* _Instructions for the task_
Your response should reproduce every line of the entries that contains the word "reflexivity".
Segment Open
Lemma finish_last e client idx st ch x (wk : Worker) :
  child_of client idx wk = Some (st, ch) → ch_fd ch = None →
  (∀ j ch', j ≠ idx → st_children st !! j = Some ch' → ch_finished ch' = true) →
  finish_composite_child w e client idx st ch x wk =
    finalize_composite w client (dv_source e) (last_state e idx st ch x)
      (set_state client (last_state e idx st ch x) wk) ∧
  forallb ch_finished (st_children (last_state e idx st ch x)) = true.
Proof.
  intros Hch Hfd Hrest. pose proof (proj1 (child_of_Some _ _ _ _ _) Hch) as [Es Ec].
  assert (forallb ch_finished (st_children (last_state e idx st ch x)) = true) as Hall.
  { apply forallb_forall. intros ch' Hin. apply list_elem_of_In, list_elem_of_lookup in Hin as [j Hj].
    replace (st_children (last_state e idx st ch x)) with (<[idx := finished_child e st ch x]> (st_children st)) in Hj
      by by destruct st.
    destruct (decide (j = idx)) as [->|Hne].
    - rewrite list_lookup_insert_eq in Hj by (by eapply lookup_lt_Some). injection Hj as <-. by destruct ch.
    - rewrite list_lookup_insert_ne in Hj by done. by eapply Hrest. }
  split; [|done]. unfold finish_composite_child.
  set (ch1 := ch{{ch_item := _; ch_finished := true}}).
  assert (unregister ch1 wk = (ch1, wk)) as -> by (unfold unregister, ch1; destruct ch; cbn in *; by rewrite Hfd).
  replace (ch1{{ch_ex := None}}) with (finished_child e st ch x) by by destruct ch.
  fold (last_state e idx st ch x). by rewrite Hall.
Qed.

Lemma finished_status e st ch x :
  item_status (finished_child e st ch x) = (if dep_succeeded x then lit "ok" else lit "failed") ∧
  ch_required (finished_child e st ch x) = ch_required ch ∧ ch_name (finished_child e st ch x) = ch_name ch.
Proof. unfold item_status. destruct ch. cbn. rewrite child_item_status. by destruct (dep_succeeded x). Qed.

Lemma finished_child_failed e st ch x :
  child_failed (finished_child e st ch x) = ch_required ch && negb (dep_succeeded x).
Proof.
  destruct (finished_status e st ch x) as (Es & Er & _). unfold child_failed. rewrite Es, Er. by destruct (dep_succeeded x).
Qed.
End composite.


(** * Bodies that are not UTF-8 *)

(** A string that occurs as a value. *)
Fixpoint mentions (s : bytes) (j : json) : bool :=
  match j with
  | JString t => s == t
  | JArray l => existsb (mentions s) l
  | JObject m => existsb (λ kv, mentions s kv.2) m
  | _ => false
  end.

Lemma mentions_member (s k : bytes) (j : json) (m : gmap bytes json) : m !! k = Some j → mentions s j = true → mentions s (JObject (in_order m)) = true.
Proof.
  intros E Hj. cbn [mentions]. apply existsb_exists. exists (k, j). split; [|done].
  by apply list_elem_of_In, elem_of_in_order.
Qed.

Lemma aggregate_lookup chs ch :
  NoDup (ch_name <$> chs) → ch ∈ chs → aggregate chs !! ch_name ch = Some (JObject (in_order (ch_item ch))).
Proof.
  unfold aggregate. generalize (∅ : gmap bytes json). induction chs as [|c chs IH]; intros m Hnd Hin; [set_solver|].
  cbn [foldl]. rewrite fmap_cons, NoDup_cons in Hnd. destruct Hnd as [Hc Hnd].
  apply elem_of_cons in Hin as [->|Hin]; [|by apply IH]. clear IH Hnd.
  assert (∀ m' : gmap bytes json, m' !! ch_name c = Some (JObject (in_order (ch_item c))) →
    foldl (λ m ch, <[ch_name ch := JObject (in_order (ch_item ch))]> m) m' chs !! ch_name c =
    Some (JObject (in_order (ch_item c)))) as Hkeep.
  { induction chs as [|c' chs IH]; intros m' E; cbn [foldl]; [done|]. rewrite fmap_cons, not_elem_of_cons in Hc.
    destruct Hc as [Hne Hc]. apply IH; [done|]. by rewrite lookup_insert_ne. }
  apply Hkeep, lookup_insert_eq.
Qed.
Segment Closed
Segment Open
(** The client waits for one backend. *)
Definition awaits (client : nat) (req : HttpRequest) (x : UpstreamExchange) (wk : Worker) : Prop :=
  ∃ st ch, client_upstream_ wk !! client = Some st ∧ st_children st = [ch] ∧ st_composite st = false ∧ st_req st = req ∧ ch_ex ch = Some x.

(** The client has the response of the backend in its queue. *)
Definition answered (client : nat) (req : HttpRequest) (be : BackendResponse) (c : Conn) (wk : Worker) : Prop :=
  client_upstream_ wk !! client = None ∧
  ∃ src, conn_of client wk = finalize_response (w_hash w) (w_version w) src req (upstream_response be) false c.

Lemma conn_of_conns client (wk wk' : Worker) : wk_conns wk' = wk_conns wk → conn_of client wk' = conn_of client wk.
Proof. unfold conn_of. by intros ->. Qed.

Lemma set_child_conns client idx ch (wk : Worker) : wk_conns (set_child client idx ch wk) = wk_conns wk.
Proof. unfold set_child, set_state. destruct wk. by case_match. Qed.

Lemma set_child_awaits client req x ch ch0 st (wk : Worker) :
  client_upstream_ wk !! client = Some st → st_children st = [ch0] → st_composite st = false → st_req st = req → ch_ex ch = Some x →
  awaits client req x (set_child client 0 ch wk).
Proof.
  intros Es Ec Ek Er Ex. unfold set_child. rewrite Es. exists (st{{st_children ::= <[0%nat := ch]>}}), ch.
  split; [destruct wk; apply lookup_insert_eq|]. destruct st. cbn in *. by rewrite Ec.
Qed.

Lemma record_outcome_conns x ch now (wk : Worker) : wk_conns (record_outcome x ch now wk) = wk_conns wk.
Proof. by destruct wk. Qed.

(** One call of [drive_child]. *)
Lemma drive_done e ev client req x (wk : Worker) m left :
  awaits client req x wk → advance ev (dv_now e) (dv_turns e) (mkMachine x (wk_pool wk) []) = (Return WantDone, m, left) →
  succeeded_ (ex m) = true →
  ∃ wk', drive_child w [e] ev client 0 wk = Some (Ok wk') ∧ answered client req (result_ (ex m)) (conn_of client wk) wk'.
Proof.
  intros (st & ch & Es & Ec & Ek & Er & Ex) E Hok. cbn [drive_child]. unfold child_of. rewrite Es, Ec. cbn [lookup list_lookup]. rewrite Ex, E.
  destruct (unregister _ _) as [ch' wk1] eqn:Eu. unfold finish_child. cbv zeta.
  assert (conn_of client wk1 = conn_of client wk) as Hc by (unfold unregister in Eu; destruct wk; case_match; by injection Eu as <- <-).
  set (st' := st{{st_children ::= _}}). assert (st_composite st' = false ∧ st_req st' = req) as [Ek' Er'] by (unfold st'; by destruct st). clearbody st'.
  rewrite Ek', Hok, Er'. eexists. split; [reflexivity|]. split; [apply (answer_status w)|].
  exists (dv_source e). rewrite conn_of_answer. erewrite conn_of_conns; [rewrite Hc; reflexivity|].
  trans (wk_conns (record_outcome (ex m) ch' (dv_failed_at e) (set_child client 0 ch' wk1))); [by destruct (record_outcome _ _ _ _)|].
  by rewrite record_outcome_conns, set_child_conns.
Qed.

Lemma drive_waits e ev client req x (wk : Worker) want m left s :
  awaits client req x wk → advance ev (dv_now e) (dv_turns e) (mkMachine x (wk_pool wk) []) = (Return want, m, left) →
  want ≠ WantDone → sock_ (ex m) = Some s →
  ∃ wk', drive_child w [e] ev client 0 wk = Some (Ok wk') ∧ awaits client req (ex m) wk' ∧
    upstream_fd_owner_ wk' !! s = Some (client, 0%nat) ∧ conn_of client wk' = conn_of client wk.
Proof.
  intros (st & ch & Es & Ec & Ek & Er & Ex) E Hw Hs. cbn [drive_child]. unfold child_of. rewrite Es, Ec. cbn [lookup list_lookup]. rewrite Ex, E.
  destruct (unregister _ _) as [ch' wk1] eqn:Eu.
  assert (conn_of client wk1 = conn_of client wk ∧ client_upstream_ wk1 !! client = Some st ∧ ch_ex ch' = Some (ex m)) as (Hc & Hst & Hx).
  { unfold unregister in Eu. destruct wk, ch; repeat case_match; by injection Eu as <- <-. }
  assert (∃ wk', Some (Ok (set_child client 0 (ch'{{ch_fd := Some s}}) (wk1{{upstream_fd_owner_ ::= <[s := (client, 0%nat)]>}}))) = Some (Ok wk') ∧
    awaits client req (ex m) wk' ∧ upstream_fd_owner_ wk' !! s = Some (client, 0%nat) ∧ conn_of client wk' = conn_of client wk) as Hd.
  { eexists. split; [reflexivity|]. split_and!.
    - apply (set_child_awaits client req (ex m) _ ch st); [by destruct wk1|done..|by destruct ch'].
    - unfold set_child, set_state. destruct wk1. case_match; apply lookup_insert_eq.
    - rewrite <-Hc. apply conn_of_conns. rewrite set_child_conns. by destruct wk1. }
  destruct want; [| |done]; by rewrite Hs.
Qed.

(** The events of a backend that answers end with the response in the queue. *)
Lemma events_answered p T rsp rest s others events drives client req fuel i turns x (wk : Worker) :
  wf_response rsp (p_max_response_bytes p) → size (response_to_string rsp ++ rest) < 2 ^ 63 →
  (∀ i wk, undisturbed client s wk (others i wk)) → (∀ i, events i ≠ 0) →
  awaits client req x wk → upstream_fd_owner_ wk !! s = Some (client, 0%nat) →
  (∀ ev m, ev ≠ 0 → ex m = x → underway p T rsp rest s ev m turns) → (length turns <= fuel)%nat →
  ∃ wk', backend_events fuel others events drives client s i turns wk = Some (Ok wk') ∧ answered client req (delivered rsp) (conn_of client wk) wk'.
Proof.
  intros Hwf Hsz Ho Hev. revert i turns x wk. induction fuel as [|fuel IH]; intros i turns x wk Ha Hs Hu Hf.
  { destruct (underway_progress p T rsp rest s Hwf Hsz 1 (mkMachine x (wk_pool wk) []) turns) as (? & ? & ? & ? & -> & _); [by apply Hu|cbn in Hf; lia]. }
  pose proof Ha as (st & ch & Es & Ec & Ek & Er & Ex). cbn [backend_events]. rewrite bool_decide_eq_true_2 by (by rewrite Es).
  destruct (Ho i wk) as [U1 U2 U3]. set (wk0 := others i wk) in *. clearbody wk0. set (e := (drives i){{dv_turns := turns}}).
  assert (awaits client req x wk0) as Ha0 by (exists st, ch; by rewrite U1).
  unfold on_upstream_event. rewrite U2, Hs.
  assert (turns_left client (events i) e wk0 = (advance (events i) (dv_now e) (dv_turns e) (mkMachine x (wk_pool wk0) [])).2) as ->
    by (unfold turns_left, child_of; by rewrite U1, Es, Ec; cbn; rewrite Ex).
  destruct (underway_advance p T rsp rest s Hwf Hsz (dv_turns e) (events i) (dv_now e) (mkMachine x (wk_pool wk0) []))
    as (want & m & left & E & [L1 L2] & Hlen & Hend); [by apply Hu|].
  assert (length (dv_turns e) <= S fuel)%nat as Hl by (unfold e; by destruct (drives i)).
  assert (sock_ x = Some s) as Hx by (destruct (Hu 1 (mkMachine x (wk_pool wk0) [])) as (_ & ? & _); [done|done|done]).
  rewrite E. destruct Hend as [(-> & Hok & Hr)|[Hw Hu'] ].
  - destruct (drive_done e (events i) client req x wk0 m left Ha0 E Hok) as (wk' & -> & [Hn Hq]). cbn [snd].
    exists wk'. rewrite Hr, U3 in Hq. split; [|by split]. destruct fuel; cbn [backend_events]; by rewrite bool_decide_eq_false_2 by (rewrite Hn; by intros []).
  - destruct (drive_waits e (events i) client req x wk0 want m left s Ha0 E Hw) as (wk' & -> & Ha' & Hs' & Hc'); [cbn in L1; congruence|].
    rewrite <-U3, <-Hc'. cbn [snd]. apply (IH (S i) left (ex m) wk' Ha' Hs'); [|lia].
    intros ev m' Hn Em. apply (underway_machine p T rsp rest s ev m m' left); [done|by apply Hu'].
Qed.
Segment Closed
* _Response_
  rewrite Ek', Hok, Er'. eexists. split; [reflexivity|]. split; [apply (answer_status w)|].
  exists (dv_source e). rewrite conn_of_answer. erewrite conn_of_conns; [rewrite Hc; reflexivity|].
  { eexists. split; [reflexivity|]. split_and!.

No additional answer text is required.